Read The Second Empress: A Novel of Napoleon's Court Page 5


  Talma stares at me. “Why not?”

  “Because it’s a divorce, not a waltz!”

  He makes a noise in his throat. “Hard to tell the difference.”

  “I hope you’re not implying that this is somehow inappropriate,” I say, searching for Paul in this insane melee.

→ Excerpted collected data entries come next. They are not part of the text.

Lemma load_byte (s : list Z) (c : nat) :
  Forall isByte s -> (c < length s)%nat -> 0 <= load s c <= 255.
Proof.
  intros Hs Hc. unfold load.
  destruct (lookup_lt_is_Some_2 s c Hc) as [v Hv].
  rewrite (list_lookup_total_correct _ _ _ Hv).
  destruct (proj1 (Forall_lookup _ _) Hs c v Hv) as [H0 H1].
  apply IZR_le in H0, H1. lra.
Qed.

Lemma Math_round_mean_byte (x : number) :
  0 <= x <= 255 * 5 ->
  exists z : Z, Math_round (x / INR 5) = IZR z /\ isByte z.
Proof.
  intros [H0 H1]. unfold Math_round. eexists. split; [reflexivity |].
  assert (INR 5 = 5) as -> by (cbn; lra).
  pose proof (Zfloor_bound (x / 5 + / 2)) as [Hf0 Hf1].
  split.
  - apply Zfloor_lub. lra.
  - apply Z.lt_succ_r. apply lt_IZR. rewrite succ_IZR. lra.
Qed.

(** X11.  On a canvas of bytes the detected colour has integer channels in
    the byte range, whatever the image and the dimensions passed. *)
Theorem detectBackgroundColor_bytes (ctx : Canvas.t) (width height : Z) :
  Forall isByte (Canvas.data ctx) ->
  exists zr zg zb : Z,
    detectBackgroundColor ctx width height =
      mkRGB (IZR zr) (IZR zg) (IZR zb) /\
    isByte zr /\ isByte zg /\ isByte zb.
Proof.
  intros Hdata. unfold detectBackgroundColor.
  rewrite !getImageData_1x1. cbn [foldl length].
  set (s1 := Canvas.pixel ctx 0 0).
  set (s2 := Canvas.pixel ctx (width - 1) 0).
  set (s3 := Canvas.pixel ctx 0 (height - 1)).
  set (s4 := Canvas.pixel ctx (width - 1) (height - 1)).
  set (s5 := Canvas.pixel ctx (width / 2) 0).
  assert (forall c : nat, (c < 4)%nat ->
            0 <= 0 + load s1 c + load s2 c + load s3 c + load s4 c + load s5 c
              <= 255 * 5) as Hsum.
  { intros c Hc.
    pose proof (load_byte s1 c (pixel_bytes _ _ _ Hdata)
                  ltac:(subst s1; rewrite pixel_length; exact Hc)).
    pose proof (load_byte s2 c (pixel_bytes _ _ _ Hdata)
                  ltac:(subst s2; rewrite pixel_length; exact Hc)).
    pose proof (load_byte s3 c (pixel_bytes _ _ _ Hdata)
                  ltac:(subst s3; rewrite pixel_length; exact Hc)).
    pose proof (load_byte s4 c (pixel_bytes _ _ _ Hdata)
                  ltac:(subst s4; rewrite pixel_length; exact Hc)).
    pose proof (load_byte s5 c (pixel_bytes _ _ _ Hdata)
                  ltac:(subst s5; rewrite pixel_length; exact Hc)).
    lra. }
  destruct (Math_round_mean_byte _ (Hsum 0%nat ltac:(lia))) as (zr & -> & Hzr).
  destruct (Math_round_mean_byte _ (Hsum 1%nat ltac:(lia))) as (zg & -> & Hzg).
  destruct (Math_round_mean_byte _ (Hsum 2%nat ltac:(lia))) as (zb & -> & Hzb).
  exists zr, zg, zb. auto.
Qed.

Lemma detectBackgroundColor_bytes_witness :
  exists zr zg zb : Z,
    detectBackgroundColor
      (Canvas.mk 2 1 [10; 20; 30; 255; 200; 100; 0; 255]%Z) 2 1 =
      mkRGB (IZR zr) (IZR zg) (IZR zb) /\
    isByte zr /\ isByte zg /\ isByte zb.
Proof.
  apply (detectBackgroundColor_bytes
           (Canvas.mk 2 1 [10; 20; 30; 255; 200; 100; 0; 255]%Z) 2 1).
  cbn [Canvas.data].
  repeat apply Forall_cons_2; try apply Forall_nil_2; unfold isByte; lia.
Defined.

(* ------------------------------------------------------------------ *)
(** * Further properties of the paint handlers *)

(** One step of case analysis on [handleMouseMove]: either nothing but the
    cursor changes, or one disc is filled and one recomposition requested. *)
Lemma handleMouseMove_cases (e : PointerEvent) (st : AppState) :
  (exists c : option CursorPos,
     handleMouseMove e st = from_option (fun c => setCursorPos c st) st c) \/
  (exists (imgRect : DOMRect.t) (canvas : MaskCanvas.t)
          (clientX clientY : number) (c : CursorPos),
     isEditMode st = true /\ isDrawing st = true /\
     displayImgRef st = Some imgRect /\ maskCanvasRef st = Some canvas /\
     clientPosition e = Some (clientX, clientY) /\
     0 <= clientX - DOMRect.left imgRect <= DOMRect.width imgRect /\
     0 <= clientY - DOMRect.top imgRect <= DOMRect.height imgRect /\
     handleMouseMove e st =
       processImage
         (setMaskCanvas
            (MaskCanvas.fillDisc
               (mkDisc (targetColor (options st))
                  ((clientX - DOMRect.left imgRect)
                   * (MaskCanvas.width canvas / DOMRect.width imgRect))
                  ((clientY - DOMRect.top imgRect)
                   * (MaskCanvas.height canvas / DOMRect.height imgRect))
                  ((brushSize (options st)
                    * (MaskCanvas.width canvas / DOMRect.width imgRect)) / 2))
               canvas)
            (setCursorPos c st))).
Proof.
  unfold handleMouseMove.
  destruct (isEditMode st) eqn:Hedit; [| left; exists None; reflexivity].
  destruct (image st) as [img |] eqn:Himg; [| left; exists None; reflexivity].
  destruct (displayImgRef st) as [imgRect |] eqn:Hrect;
    [| left; exists None; reflexivity].
  destruct (clientPosition e) as [[clientX clientY] |] eqn:Hpos;
    [| left; exists None; reflexivity].
  unfold setCursorPos at 1 2. cbn [isDrawing maskCanvasRef].
  destruct (isDrawing st) eqn:Hdraw; [| left; eexists (Some _); reflexivity].
  destruct (maskCanvasRef st) as [canvas |] eqn:Hcanvas;
    [| left; eexists (Some _); reflexivity].
  destruct (gte _ 0 && lte _ (DOMRect.width imgRect) && gte _ 0
            && lte _ (DOMRect.height imgRect)) eqn:Hin;
    [| left; eexists (Some _); reflexivity].
  right. exists imgRect, canvas, clientX, clientY.
  exists (mkCursorPos (clientX - DOMRect.left (containerRectOf e))
            (clientY - DOMRect.top (containerRectOf e)) true).
  repeat (split; [reflexivity |]).
  unfold gte, lte in Hin.
  repeat match type of Hin with context [Rle_dec ?x ?y] =>
    destruct (Rle_dec x y) end; try discriminate Hin.
  split; [lra |]. split; [lra |].
  unfold processImage, setMaskCanvas, setCursorPos.
  cbn [image options isEditMode isDrawing cursorPos maskCanvasRef
         displayImgRef processImageCalls].
  rewrite ?Himg, ?Hedit, ?Hdraw, ?Hrect, ?Hcanvas. reflexivity.
Qed.

(** X12.  [handleMouseMove] changes nothing but the cursor indicator, the
    discs on the mask and the count of recompositions: the image, the
    options, the two mode flags, the displayed rectangle and the size of the
    mask canvas are as before. *)
Theorem handleMouseMove_frame (e : PointerEvent) (st : AppState) :
  let st' := handleMouseMove e st in
  image st' = image st /\ options st' = options st /\
  isEditMode st' = isEditMode st /\ isDrawing st' = isDrawing st /\
  displayImgRef st' = displayImgRef st /\
  MaskCanvas.width <$> maskCanvasRef st' =
    MaskCanvas.width <$> maskCanvasRef st /\
  MaskCanvas.height <$> maskCanvasRef st' =
    MaskCanvas.height <$> maskCanvasRef st.
Proof.
  cbv zeta.
  destruct (handleMouseMove_cases e st)
    as [[[c |] ->] | (imgRect & canvas & x & y & c & _ & _ & _ & Hc & _ & _
                      & _ & ->)].
  - repeat split; reflexivity.
  - repeat split; reflexivity.
  - rewrite Hc. repeat split; reflexivity.
Qed.





Lemma handleMouseMove_not_drawing (e : PointerEvent) (st : AppState) :
  isDrawing st = false ->
  isDrawing (handleMouseMove e st) = false /\
  maskCanvasRef (handleMouseMove e st) = maskCanvasRef st /\
  processImageCalls (handleMouseMove e st) = processImageCalls st.
Proof.
  intros Hdraw.
  destruct (handleMouseMove_cases e st)
    as [[[c |] ->] | (imgRect & canvas & x & y & c & _ & Hd & _)].
  - repeat split; assumption.
  - repeat split; assumption.
  - congruence.
Qed.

  “Of course not. If I ever divorce, I want it to be a grand affair, with dancing and feasting and at least a thousand guests.”

  “I’m not finding you humorous.” Where the hell is Paul?

  “No?” He smiles, and it’s impossible to resist him when he does this. “If you’re looking for your chamberlain, he’s over there—with the Austrian ambassador.”

  “And why is he so popular today?”

  Talma looks incredulous. “It’s the loudest secret in Paris,” he says. “Your brother is to marry an Austrian princess. It was finalized this morning.”

  CHAPTER 6

  PAUL MOREAU

  Tuileries Palace, Paris

  “A thousand idle stories have been related concerning the emperor’s motives for breaking the bonds which he had contracted upward of fifteen years.… It was ascribed to his ambition to connect himself with royal blood; and malevolence has delighted in spreading the report, that to this consideration he had sacrificed every other.”

  —DUKE OF ROVIGO

  ITRY HUMMING A TUNE TO LIGHTEN THE MOOD, BUT EVEN the weather feels like a conspirator. Sheets of rain have been bearing down against the windows all day, and the thunder has sent Aubree whimpering beneath the bed, so that even if Pauline had been cheerful to start with, she would have flown into a temper anyway.

  “I will never recover from this, Paul. Never.” The princess is lying on her favorite chaise in a gown more suitable for a gala than a day of lying-in.

  “Would you like me to order up some more granadilla?” This was her favorite drink in Haiti, and the emperor has it shipped here each month for her pleasure.

  “Of course not. Does it look like I can drink?”

  “Your Highness had tea this morning.”

  She ignores my response. “Have you sent for Dr. Corvisart?”

  “An hour ago.”

  “So where the hell is he?”

  I stare at her from behind my book. I won’t answer if she yells. This is the mistake her lovers make, trying to reason with her when she is being unreasonable. But the Princess Borghese is a woman of great passions. When she loves, it’s with her entire heart. And when she hates …

  “He did it on purpose,” she says, resting her head against a satin pillow. I catch her wincing and wonder if it’s real or imagined. “He wanted me to be the last to know.”

  “Do you really believe the emperor thinks this way?”

  “He doesn’t think at all!” she cries. “That’s why he’s chosen a fat-lipped Austrian for the future empress of France. And I am the last to know. I suppose you’ve already heard where he’s been these past three days?” She doesn’t wait for me to answer. “Versailles. Caroline said he returned this morning and didn’t want to see anyone but you.”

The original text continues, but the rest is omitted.